Jane-Finch high school students share lived experiences through poetry at high-profile Congress academic conference on creating a better world
Students from high schools in the multi-cultural Jane-Finch area of Toronto are asking to listen and be heard as they take part and share their perspectives on the world by reading their poetry at the prestigious Congress 2023 academic conference hosted by York University May 27 to June 2.
Kamahary Mohamed, 16, said her poem, “I hear myself speaking,” came to her on a day she felt she wasn’t being listened to, and that she hopes it helps those who hear it understand her experience as a Black teenager living in a racially diverse neighbourhood.
“Somebody else that’s not Black may not understand my struggles and I feel like at least with poetry you can put down feelings on paper and give people kind of a gateway to understand what it feels like,” said the Grade 10 student at Emery Collegiate Institute.
Mohamed is one of several students who answered the call to submit poetry on the theme of ‘Reckonings and Re-imaginings’ at this year’s Congress of the Humanities and Social Sciences. The largest academic conference in Canada will engage more than 9,000 scholars, graduate students, policymakers and community members in an important dialogue about building a world that is safe, equitable and sustainable.
Four participating high schools recommended five senior students who identify as Black or Indigenous to attend two of Congress 2023’s Big Thinking lectures: former Governor General Michaëlle Jean’s lecture about ‘Re-Imagining Black Futures’ and Indigenous filmmaker Alanis Obamsawin’s talk, ‘Seeds of the Future: Climate Justice, Racial Justice, and Indigenous Resurgence.’ Afterward, each speaker will meet the students for a private lunch and conversation.
The high schools are located in the Jane-Finch area adjacent to York’s Keele Campus. One of Toronto’s most racially diverse communities, the area is populated by a high proportion of youth, refugee and immigrant families. To reflect the neighbourhoods and people around it at the highly anticipated conference, York partnered with the community to come up with ideas to have their perspectives reflected over the six-day event.
“This is the best kind of outreach,” said York Prof. Andrea Davis, who is the academic convenor for Congress 2023. “We want to show students they have a voice and a future, while breaking down walls between academia and our wider communities.”

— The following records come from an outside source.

(** [JWT_SECRET] is unset, empty, or the placeholder itself. *)
Definition jwt_secret_is_default (env : string -> option string) : bool :=
  match env "JWT_SECRET" with
  | None => true
  | Some s => String.eqb s "" || String.eqb s placeholder_secret
  end.

(** The environment variables behind the other required keys. *)
Definition other_required_variables : list string :=
  ["DB_HOST"; "DB_NAME"; "DB_USER"; "DB_PASSWORD"; "REDIS_HOST"].

(** ** Sample inputs *)

(** A runtime whose [delayMs] strings are never numeric, exact
    arithmetic, and services that never fail. *)
Definition no_numeric_strings : string -> option Z := fun _ => None.
Definition exact : Q -> Q := fun q => q.
Definition reliable : Call -> World -> option string := fun _ _ => None.

Definition unconditional (s t : string) : Edge :=
  {| source := s; target := t; condition := JUndefined |}.

Definition trigger_node : Node :=
  {| id := "n1"; type := "trigger"; data := JObj [] |}.
Definition delay_node : Node :=
  {| id := "n2"; type := "delay"; data := JObj [("delayMs", JNum 5000)] |}.
Definition end_node : Node :=
  {| id := "n3"; type := "end"; data := JObj [] |}.
Definition month_delay_node : Node :=
  {| id := "n2"; type := "delay"; data := JObj [("delayMs", JNum 2592000000)] |}.
Definition send_node : Node :=
  {| id := "n4"; type := "send_message";
     data := JObj [("channel", JStr "whatsapp"); ("content", JStr "Welcome")] |}.
Definition broken_send_node : Node :=
  {| id := "n5"; type := "send_message"; data := JUndefined |}.
Definition wait_node : Node :=
  {| id := "n6"; type := "wait_for_reply"; data := JObj [] |}.

(** A workflow whose graph was sent, and is stored, as JSON text. *)
Definition sample_workflow (nodes : list Node) (edges : list Edge) : WorkflowRow :=
  {| wf_id := "wf-1"; wf_tenant_id := "tenant-1"; wf_status := "draft";
     wf_run_once_per_lead := true; wf_nodes := nodes; wf_edges := edges;
     wf_nodes_stored := AsText; wf_edges_stored := AsText |}.

(** The same workflow with its graph stored as JSON arrays. *)
Definition stored_as_arrays (r : WorkflowRow) : WorkflowRow :=
  {| wf_id := wf_id r; wf_tenant_id := wf_tenant_id r; wf_status := wf_status r;
     wf_run_once_per_lead := wf_run_once_per_lead r;
     wf_nodes := wf_nodes r; wf_edges := wf_edges r;
     wf_nodes_stored := AsArray; wf_edges_stored := AsArray |}.

(** Messages of an older runtime. *)
Definition sample_syntax_error (text : string) : string :=
  if String.eqb text "" then "Unexpected end of JSON input"
  else "Unexpected token o in JSON at position 1".

Definition sample_world (wfs : list WorkflowRow) : World :=
  {| clock := 1700000000000; next_id := 0%nat; workflows := wfs;
     workflow_executions := []; messages := []; issued := []; jobs := [];
     log := []; reputationScores := ∅ |}.

Definition sample_job : JobData :=
  {| jd_workflowId := "wf-1"; jd_tenantId := "tenant-1";
     jd_leadId := Some "lead-1"; jd_triggerData := JUndefined |}.

(** A world in which the handler has just inserted its execution. *)
Definition running_world : World :=
  set_next_id 1%nat
    (set_executions [inserted_row sample_job (sample_world [])] (sample_world [])).

(** trigger -> send "Welcome" -> delay (1 hour) -> send "Follow up" -> end *)
Definition welcome_workflow : WorkflowRow :=
  sample_workflow
    [trigger_node; send_node;
     {| id := "n7"; type := "delay"; data := JObj [("delayMs", JNum 3600000)] |};
     {| id := "n8"; type := "send_message";
        data := JObj [("channel", JStr "whatsapp"); ("content", JStr "Follow up")] |};
     end_node]
    [unconditional "n1" "n4"; unconditional "n4" "n7"; unconditional "n7" "n8";
     unconditional "n8" "n3"].
(** A pattern letter [p] against a text character [t] under
    re.IGNORECASE. *)
Definition ignorecase_eq (p t : N) : bool :=
  if is_ascii t then (ascii_tolower p =? ascii_tolower t)%N
  else uc_ignorecase db p t.
End Chars.

(** [s.startswith(prefix)] *)
Fixpoint startswith (prefix s : str) : bool :=
  match prefix, s with
  | [], _ => true
  | p :: prefix', c :: s' => (p =? c)%N && startswith prefix' s'
  | _ :: _, [] => false
  end.

(** [sep.join(parts)] *)
Fixpoint join (sep : str) (parts : list str) : str :=
  match parts with
  | [] => []
  | [p] => p
  | p :: rest => p ++ sep ++ join sep rest
  end.

(** [s.replace(old, new)]: every non-overlapping occurrence, left to right.
    [skip] counts the characters of an occurrence still to be dropped. *)
Fixpoint replace_from (old new : str) (skip : nat) (s : str) : str :=
  match s with
  | [] => if (Nat.eqb (length old) 0) then new else []
  | c :: s' =>
      match skip with
      | S k => replace_from old new k s'
      | O =>
          if Nat.eqb (length old) 0 then new ++ c :: replace_from old new 0 s'
          else if startswith old s
               then new ++ replace_from old new (length old - 1) s'
               else c :: replace_from old new 0 s'
      end
  end.

Definition replace (old new s : str) : str := replace_from old new 0 s.

(** [s.strip()] *)
Fixpoint lstrip (s : str) : str :=
  match s with
  | c :: s' => if isspace c then lstrip s' else s
  | [] => []
  end.

Definition rstrip (s : str) : str := rev (lstrip (rev s)).
Definition strip (s : str) : str := rstrip (lstrip s).

(** Membership of a string in a list or set literal: [x in xs]. *)
Definition str_in (x : str) (xs : list str) : bool := existsb (str_eqb x) xs.

(** Truth value of a string: [if s]. *)
Definition truthy (s : str) : bool := negb (Nat.eqb (length s) 0).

“It’s part of our larger commitment to demonstrating what it means to be a place-based university adjacent to the Jane-Finch community. York University and the Jane-Finch community both emerged in the mid-20th century and our location makes us both unique and co-dependent. As a university, we have a commitment to serve the communities adjacent to our campus and to deal with them ethically and honestly,” she said.
The students will be paired with undergraduate students who also attended high school in their neighbourhood, meeting twice before the conference to build connections.
“It’s so important to give Black people the opportunity to actually see the University,” Mohamed says of the opportunity to imagine a better future. “When you tell somebody that there’s nothing for you long enough, they will believe you, and when there are people telling kids that they are worthless and useless, thugs, they listen.”
Alecia Roach, 17, a Grade 12 student at Downsview Secondary School, said she “wants to soak in the experience” of the event and to be inspired and motivated in her future by “people who are successful that look like us.”
Opportunities to have a platform on a post-secondary campus like York and to absorb the insights of people at the conference on how to build a more equitable and sustainable world are motivating, she said.
“It’s definitely important in terms of exposure – it exposes the youth to something new and, especially for Black youth, it helps us to question and really realize these things are achievable and don’t let anybody try to downplay what you’re doing,” Roach said.
Saraya Elwin, principal at Downsview Secondary School, said she was inspired in her own life by Davis, one of the few Black teachers she encountered when she studied at York as an international student many years ago. Elwin said she chose to stay and work in the Jane-Finch community, which she says is often stereotyped by negative media attention, but has a lot to offer.
“There’s so much greatness that comes out from these so-called priority neighbourhoods but we tend to dwell on the pockets where there is violence,” Elwin said. “There’s a lot of hidden potential and sometimes you forget that because there’s so much bad news.”
Elwin said it’s important for teenagers living near the University to be given opportunities to spend time on campus and experience what it could be like for them.
“Young people are sometimes scared of the unknown. They know the campus exists but a lot of them sometimes feel they don’t have the grades and they’re not good enough – and they actually do have the grades and they are good enough,” she said.
She hopes that those who have the opportunity to attend Congress spread the word to their friends about what they saw and heard there.
“What I hope is that the students who go to the Congress will let the ones know about the amazing opportunities that are available at the school so the Grade 11s and 10s and so forth can have that as a stepping stone.”